Frota de Solidariedade levará alimentos e remédios em apoio a Cuba

Ativista sueca Greta Thunberg é uma das entusiastas da campanha de solidariedade

“Coalizão internacional de movimentos, sindicalistas, parlamentares, organizações humanitárias e figuras públicas” organiza coleta de produtos que chegarão ao país caribenho em 21 de março

“Em resposta à enorme solidariedade global com Cuba, a ideia inicial de uma flotilha evoluiu para um comboio coordenado por via aérea, terrestre e marítima, que convergirá para Havana em 21 de março”, anunciaram os organizadores da ajuda humanitária nesta sexta-feira (20), denunciando a política criminosa de asfixia da Ilha caribenha pelo governo estadunidense.

A “Nossa Caravana Americana para Cuba” levará “alimentos, medicamentos, suprimentos médicos e bens essenciais” e está sendo organizada por “uma coalizão internacional de movimentos, sindicalistas, parlamentares, organizações humanitárias e figuras públicas”, aponta o manifesto.

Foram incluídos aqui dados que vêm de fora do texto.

Lemma final_body_run need f s :
  ∃ s', final_body need tt f s = (Next tt, s')
    ∧ mapBlockIndex s' = mapBlockIndex s ∧ blocktree s' = blocktree s
    ∧ txindex s' = txindex s
    ∧ blocks s' = (if reaped need f
                   then filter (fun g => g ≠ f) <$> blocks s else blocks s)
    ∧ ∃ t, trace s' = trace s ++ t ∧ forallb reap_event t = true
           ∧ ∀ g, EvRemove g ∈ t ↔ g = f ∧ reaped need f = true.
Proof.
  unfold final_body, reaped.
  generalize (CLib.sscanf_d_dat (CLib.advance 3 f)) as conv.
  generalize (CLib.compare3 f "rev" && CLib.compare3 f "blk") as other_tag.
  intros other_tag conv.
  destruct (String.length f =? 12)%nat; simpl.
  2:{ exists s. repeat (split; [reflexivity|]). exists []. rewrite app_nil_r.
      split; [reflexivity|]. split; [reflexivity|]. no_removal. }
  run_step.
  destruct other_tag; simpl.
  { eexists. split; [reflexivity|]. simpl. repeat (split; [reflexivity|]).
    exists [EvLog "12" []]. split; [reflexivity|]. split; [reflexivity|]. no_removal. }
  run_step.
  destruct conv as [idx|]; simpl.
  2:{ eexists. split; [reflexivity|]. simpl. repeat (split; [reflexivity|]).
      exists [EvLog "12" []; EvLog "blk" []]. rewrite <- app_assoc.
      split; [reflexivity|]. split; [reflexivity|]. no_removal. }
  run_step.
  destruct (bool_decide (idx ∈ need)); simpl.
  { eexists. split; [reflexivity|]. simpl. repeat (split; [reflexivity|]).
    exists [EvLog "12" []; EvLog "blk" []; EvLog "dat" []]. rewrite <- !app_assoc.
    split; [reflexivity|]. split; [reflexivity|]. no_removal. }
  run_step.
  eexists. split; [reflexivity|]. simpl. repeat (split; [reflexivity|]).
  exists [EvLog "12" []; EvLog "blk" []; EvLog "dat" []; EvLog "idx" []; EvRemove f].
  rewrite <- !app_assoc. split; [reflexivity|]. split; [reflexivity|].
  intros g. split.
  - intros Hg. repeat (apply elem_of_cons in Hg as [Hg|Hg]; [try discriminate|]).
    + injection Hg as ->. auto.
    + inversion Hg.
  - intros [-> _]. do 4 right. left.
Qed.

Lemma final_loop need l : ∀ s,
  ∃ s', foreach (final_body need) l tt s = (Next tt, s')
    ∧ mapBlockIndex s' = mapBlockIndex s ∧ blocktree s' = blocktree s
    ∧ txindex s' = txindex s
    ∧ blocks s' = filter (fun g => ¬ (g ∈ l ∧ reaped need g = true)) <$> blocks s
    ∧ ∃ t, trace s' = trace s ++ t ∧ forallb reap_event t = true
           ∧ ∀ g, EvRemove g ∈ t ↔ g ∈ l ∧ reaped need g = true.
Proof.
  induction l as [|f l IH]; intros s; simpl.
  - exists s. repeat split; try reflexivity.
    + destruct (blocks s) as [d|]; [|reflexivity]. simpl. f_equal.
      symmetry. apply filter_all. intros g [Hg _]. inversion Hg.
    + exists []. rewrite app_nil_r. split; [reflexivity|]. split; [reflexivity|].
      intros g. split; [intros Hg | intros [Hg _]]; inversion Hg.
  - destruct (final_body_run need f s)
      as (s1 & E1 & Hm1 & Hb1 & Hx1 & Hd1 & t1 & Ht1 & Hi1 & Hr1).
    erewrite bind_next by exact E1.
    destruct (IH s1) as (s' & E & Hm & Hb & Hx & Hd & t & Ht & Hi & Hr).
    exists s'. split; [exact E|]. rewrite Hm, Hb, Hx, Hd, Hm1, Hb1, Hx1, Hd1.
    repeat split.
    + destruct (blocks s) as [d|]; [|destruct (reaped need f); reflexivity].
      destruct (reaped need f) eqn:Hf; simpl; f_equal.
      * rewrite list_filter_filter. apply list_filter_iff. intros g.
        rewrite elem_of_cons. split.
        -- intros [Hn Hne] [[-> | Hg] Hrg]; [congruence | tauto].
        -- intros Hn. split; [tauto|]. intros ->. tauto.
      * apply list_filter_iff. intros g. rewrite elem_of_cons. split.
        -- intros Hn [[-> | Hg] Hrg]; [congruence | tauto].
        -- tauto.
    + exists (t1 ++ t). rewrite Ht, Ht1, app_assoc. split; [reflexivity|].
      split; [rewrite forallb_app, Hi1, Hi; reflexivity|].
      intros g. rewrite elem_of_app, Hr1, Hr, elem_of_cons. split.
      * intros [[-> ?] | [? ?]]; auto.
      * intros [[-> | ?] ?]; auto.
Qed.

Lemma final_operation_run need d s :
  blocks s = Some d →
  ∃ s', final_operation need s = (Next tt, s')
    ∧ mapBlockIndex s' = mapBlockIndex s ∧ blocktree s' = blocktree s
    ∧ txindex s' = txindex s
    ∧ blocks s' = Some (filter (fun g => reaped need g = false) d)
    ∧ ∃ t, trace s' = trace s ++ t ∧ forallb reap_event t = true
           ∧ ∀ g, EvRemove g ∈ t ↔ g ∈ d ∧ reaped need g = true.
Proof.
  intros Hd. unfold final_operation. rewrite Hd.
  destruct (final_loop need d s) as (s' & E & Hm & Hb & Hx & Hd' & t & Ht & Hi & Hr).
  exists s'. repeat split; try assumption.
  - rewrite Hd', Hd. simpl. f_equal. apply filter_ext_in. intros g Hg.
    destruct (reaped need g); intuition congruence.
  - exists t. auto.
Qed.

Lemma final_operation_missing need s :
  blocks s = None →
  final_operation need s =
    (GotoFail, add_trace [EvLog "Could not open blocks directory" []] s).
Proof. intros Hd. unfold final_operation. rewrite Hd. reflexivity. Qed.

End Passes.

(** ** Whole runs *)

Section Run.
Context `{Consts}.

Lemma PurgeDB_body_ok e s :
  prelude_ok e = true →
  PurgeDB_body e s =
    (setNeed ← first_pass (Height e);
     setDelete ← second_pass (Height e) setNeed;
     third_pass e setDelete;; final_operation setNeed) (after_prelude e s).
Proof.
  unfold prelude_ok. rewrite !andb_true_iff, negb_true_iff.
  intros [[[Hl Hi] Ha] Hh].
  unfold PurgeDB_body, LoadBlockIndex, ActivateBestChain. rewrite Hl, Hh. simpl.
  do 3 run_step. erewrite bind_next by (rewrite Hi; reflexivity). simpl.
  run_step. erewrite bind_next by reflexivity. rewrite Ha. simpl.
  do 3 run_step. unfold after_prelude, add_trace, set_mapBlockIndex. simpl.
  rewrite <- !app_assoc. reflexivity.
Qed.

Lemma PurgeDB_abort e s :
  prelude_ok e = false →
  ∃ msg t,
    failure_of e s = Some msg
    ∧ PurgeDB e s =
        add_trace (t ++ [EvLog msg []; EvUnlock; EvExit 0])
          (if try_lock e && LoadBlockIndex_ok e
           then set_mapBlockIndex (blocktree s) s else s)
    ∧ forallb plain_log t = true.
Proof.
  unfold prelude_ok, failure_of, PurgeDB, PurgeDB_body, LoadBlockIndex, ActivateBestChain.
  destruct (try_lock e); simpl.
  2:{ intros _. eexists; exists []. split; [reflexivity|]. split; [|reflexivity].
      unfold add_trace. simpl. rewrite <- !app_assoc. reflexivity. }
  destruct (LoadBlockIndex_ok e); simpl.
  2:{ intros _. eexists; exists [EvLog "Are you sure you want to purge?!!!!" []; EvLog "Loading databases" []]. split; [reflexivity|]. split; [|reflexivity].
      unfold add_trace. simpl. rewrite <- !app_assoc. reflexivity. }
  destruct (ActivateBestChain_ok e); simpl.
  2:{ intros _. eexists; exists [EvLog "Are you sure you want to purge?!!!!" []; EvLog "Loading databases" []]. split; [reflexivity|]. split; [|reflexivity].
      unfold add_trace. simpl. rewrite <- !app_assoc. reflexivity. }
  destruct (Height e <=? MIN_HISTORY); simpl; [|discriminate].
  intros _. eexists; exists [EvLog "Are you sure you want to purge?!!!!" []; EvLog "Loading databases" [];
                      EvLog "Tip is block %ld\n" [Height e]]. split; [reflexivity|]. split; [|reflexivity].
  unfold add_trace. simpl. rewrite <- !app_assoc. reflexivity.
Qed.

Lemma plain_log_mutation t : forallb plain_log t = true → forallb mutation_event t = true.
Proof.
  rewrite !forallb_forall. intros Hp ev Hev. unfold mutation_event.
  rewrite (Hp ev Hev). reflexivity.
Qed.

Lemma PurgeDB_ok e s :
  prelude_ok e = true →
  let m0 := blocktree s in
  let need := File_Identifier_Set (Height e) m0 in
  let D := Prunable_Block_Set (Height e) m0 in
  let s' := PurgeDB e s in
  ∃ t1 t2,
    mapBlockIndex s' = flipped D m0 ∧ blocktree s' = flipped D m0
    ∧ txindex s' ⊆ txindex s
    ∧ blocks s' = (filter (fun g => reaped need g = false) <$> blocks s)
    ∧ trace s' = trace s ++ t1 ++ t2 ++ [EvUnlock; EvExit 0]
    ∧ forallb mutation_event t1 = true
    ∧ (∀ k r, k ∈ D → m0 !! k = Some r →
              EvWriteBlockIndex k (clear_data_undo r) ∈ t1)
    ∧ (D = ∅ → txindex s' = txindex s ∧ forallb plain_log t1 = true)
    ∧ match blocks s with
      | Some d => forallb reap_event t2 = true
                  ∧ ∀ g, EvRemove g ∈ t2 ↔ g ∈ d ∧ reaped need g = true
      | None => t2 = [EvLog "Could not open blocks directory" []]
      end.
Proof.
  intros Hok m0 need D s'. subst s'. unfold PurgeDB.
  rewrite (PurgeDB_body_ok e s Hok).
  destruct (first_pass_run (Height e) (after_prelude e s)) as (ta & Ea & La).
  erewrite bind_next by exact Ea. clear Ea.
  destruct (second_pass_run (Height e) (add_trace ta (after_prelude e s)))
    as (tb & Eb & Lb).
  change (mapBlockIndex (add_trace ta (after_prelude e s))) with m0 in Eb.
  change (mapBlockIndex (after_prelude e s)) with m0.
  fold need D in Eb |- *.
  erewrite bind_next by exact Eb. clear Eb.
  destruct (third_pass_run e D (add_trace tb (add_trace ta (after_prelude e s))))
    as (s3 & E3 & Hm3 & Hb3 & Hd3 & Hx3 & tc & Ht3 & Lc & Hw3); [reflexivity|].
  erewrite bind_next by exact E3.
  change (mapBlockIndex (add_trace tb (add_trace ta (after_prelude e s)))) with m0 in *.
  simpl in Hd3, Hx3, Ht3.
  set (pre := [EvLog "Are you sure you want to purge?!!!!" [];
               EvLog "Loading databases" [];
               EvLog "Tip is block %ld\n" [Height e]]) in *.
  exists (pre ++ ta ++ tb ++ tc).
  assert (Hmut : forallb mutation_event (pre ++ ta ++ tb ++ tc) = true).
  { rewrite !forallb_app, (plain_log_mutation ta La), (plain_log_mutation tb Lb), Lc.
    reflexivity. }
  assert (Hwr : ∀ k r, k ∈ D → m0 !! k = Some r →
                  EvWriteBlockIndex k (clear_data_undo r) ∈ pre ++ ta ++ tb ++ tc).
  { intros k r Hk Hl. rewrite !elem_of_app. do 3 right. eauto. }
  assert (Hidle : D = ∅ → txindex s3 = txindex s
                          ∧ forallb plain_log (pre ++ ta ++ tb ++ tc) = true).
  { intros HD. rewrite HD, third_pass_empty in E3. injection E3 as <-.
    split; [reflexivity|]. simpl in Ht3.
    assert (tc = []) as ->.
    { apply (app_inv_head (((trace s ++ pre) ++ ta) ++ tb)).
      rewrite app_nil_r. symmetry. exact Ht3. }
    rewrite !forallb_app, La, Lb. reflexivity. }
  clear E3.
  destruct (blocks s) as [d|] eqn:Hd.
  - destruct (final_operation_run need d s3) as
      (s4 & E4 & Hm4 & Hb4 & Hx4 & Hd4 & td & Ht4 & Ld & Hr4); [congruence|].
    rewrite E4. simpl. exists td.
    rewrite Hm4, Hb4, Hx4, Hd4, Ht4, Ht3, Hm3, Hb3.
    split_and!; try assumption; try reflexivity.
    rewrite <- !app_assoc. reflexivity.
  - rewrite final_operation_missing by congruence. simpl.
    exists [EvLog "Could not open blocks directory" []].
    rewrite Hm3, Hb3, Hd3, Ht3.
    split_and!; try assumption; try reflexivity.
    rewrite <- !app_assoc. reflexivity.
Qed.

End Run.

(** ** The claims *)

(** *** The loop over the blocks directory *)

Lemma reaped_true need f : reaped need f = true ↔ reap_condition need f.
Proof.
  unfold reaped, reap_condition, CLib.compare3.
  rewrite !andb_true_iff, Nat.eqb_eq, negb_andb, orb_true_iff, !negb_involutive,
    !String.eqb_eq.
  destruct (CLib.sscanf_d_dat (CLib.advance 3 f)) as [idx|].
  - rewrite negb_true_iff, bool_decide_eq_false. split.
    + intros [[Hlen Htag] Hidx]. split; [exact Hlen|]. split; [tauto|]. eauto.
    + intros (Hlen & Htag & idx' & [= <-] & Hidx). tauto.
  - split; [intros [_ [=]] | intros (_ & _ & idx' & [=] & _)].
Qed.

Lemma reaped_false need f : reaped need f = false ↔ ¬ reap_condition need f.
Proof. rewrite <- reaped_true. destruct (reaped need f); split; congruence. Qed.

(** *** The conversion of the file index *)

Lemma isdigit_digit_val c : CLib.isdigit c = true → 0 <= CLib.digit_val c <= 9.
Proof.
  unfold CLib.isdigit, CLib.digit_val.
  rewrite andb_true_iff, !N.leb_le. lia.
Qed.

Lemma scan_digits_bound s : ∀ acc,
  0 <= acc →
  acc <= CLib.scan_digits acc s < (acc + 1) * 10 ^ Z.of_nat (String.length s).
Proof.
  induction s as [|c r IH]; intros acc Hacc; simpl CLib.scan_digits.
  - simpl. lia.
  - change (String.length (String c r)) with (S (String.length r)).
    rewrite Nat2Z.inj_succ, Z.pow_succ_r by lia.
    assert (Hpow : 0 < 10 ^ Z.of_nat (String.length r)) by (apply Z.pow_pos_nonneg; lia).
    destruct (CLib.isdigit c) eqn:Hc.
    + pose proof (isdigit_digit_val c Hc) as Hd.
      specialize (IH (10 * acc + CLib.digit_val c) ltac:(lia)). nia.
    + nia.
Qed.

Lemma skip_space_length s :
  (String.length (CLib.skip_space s) <= String.length s)%nat.
Proof.
  induction s as [|c r IH]; simpl; [lia|].
  destruct (CLib.isspace c); simpl; lia.
Qed.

“Apoio este comboio para Cuba não só porque o seu povo precisa de toda a ajuda que possa trazer, mas porque a solidariedade internacional é a única força suficientemente poderosa para se opor a figuras imperialistas como Trump e Netanyahu”, afirmou a ativista climática sueca Greta Thunberg.

À frente da Flotilha Global Sumud 2025 (que significa resiliência em árabe), organizada para entregar ajuda aos palestinos na Faixa de Gaza em desafio ao bloqueio marítimo israelense, Greta defendeu a relevância da mobilização no momento que “vem sendo imposto um cerco cada vez mais rigoroso”.

Com uma população de 9,6 milhões de habitantes, Cuba está sendo submetida a uma grave escassez de combustível e apagões prolongados, pois o governo Trump bloqueou os carregamentos de petróleo após o sequestro do presidente Nicolás Maduro por forças especiais dos EUA. Ameaçando impor tarifas aos países que vendem hidrocarboneto à Havana, Washington intensifica o embargo imposto à ilha desde 1962.

ATIVISTA ALERTA PARA GRAVE CRISE HUMANITÁRIA

Coordenador da ONG Internacional Progressista, o ativista norte-americano David Adler condenou “o governo dos Estados Unidos por estar asfixiando o povo cubano”. “Eles estão sem luz, sem comida, sem medicamentos, sem energia. Isso está criando uma crise humanitária”, asseverou. Diante de tamanho crime, enfatizou, nosso objetivo é o mesmo do ano passado com a  flotilha para Gaza: “desafiar um bloqueio que estava matando a população civil de fome”.

Para David Adler, “quando os governos impõem punições coletivas, as pessoas comuns têm a responsabilidade de agir”.

CRIME GENOCIDA IMPOSTO POR TRUMP

“Há um embargo. Não há petróleo. Não há dinheiro. Não há nada”, proclamou Trump a bordo do Air Force One em 16 de fevereiro, reconhecendo a estruturação de um bloqueio cujas consequências são fatais para recém-nascidos e seus familiares, bem como para idosos e pessoas debilitadas.

“As Unidades de Terapia Intensiva (UTI) e as salas de emergência estão comprometidas, assim como a produção, a distribuição e o armazenamento de medicamentos”, alertou a Alta Comissária da Organização das Nações Unidas (ONU) para os Direitos Humanos.

“A ordem executiva dos Estados Unidos constitui uma grave violação do Direito Internacional e representa uma séria ameaça para uma ordem internacional democrática e equitativa”, enfatizaram os especialistas da ONU.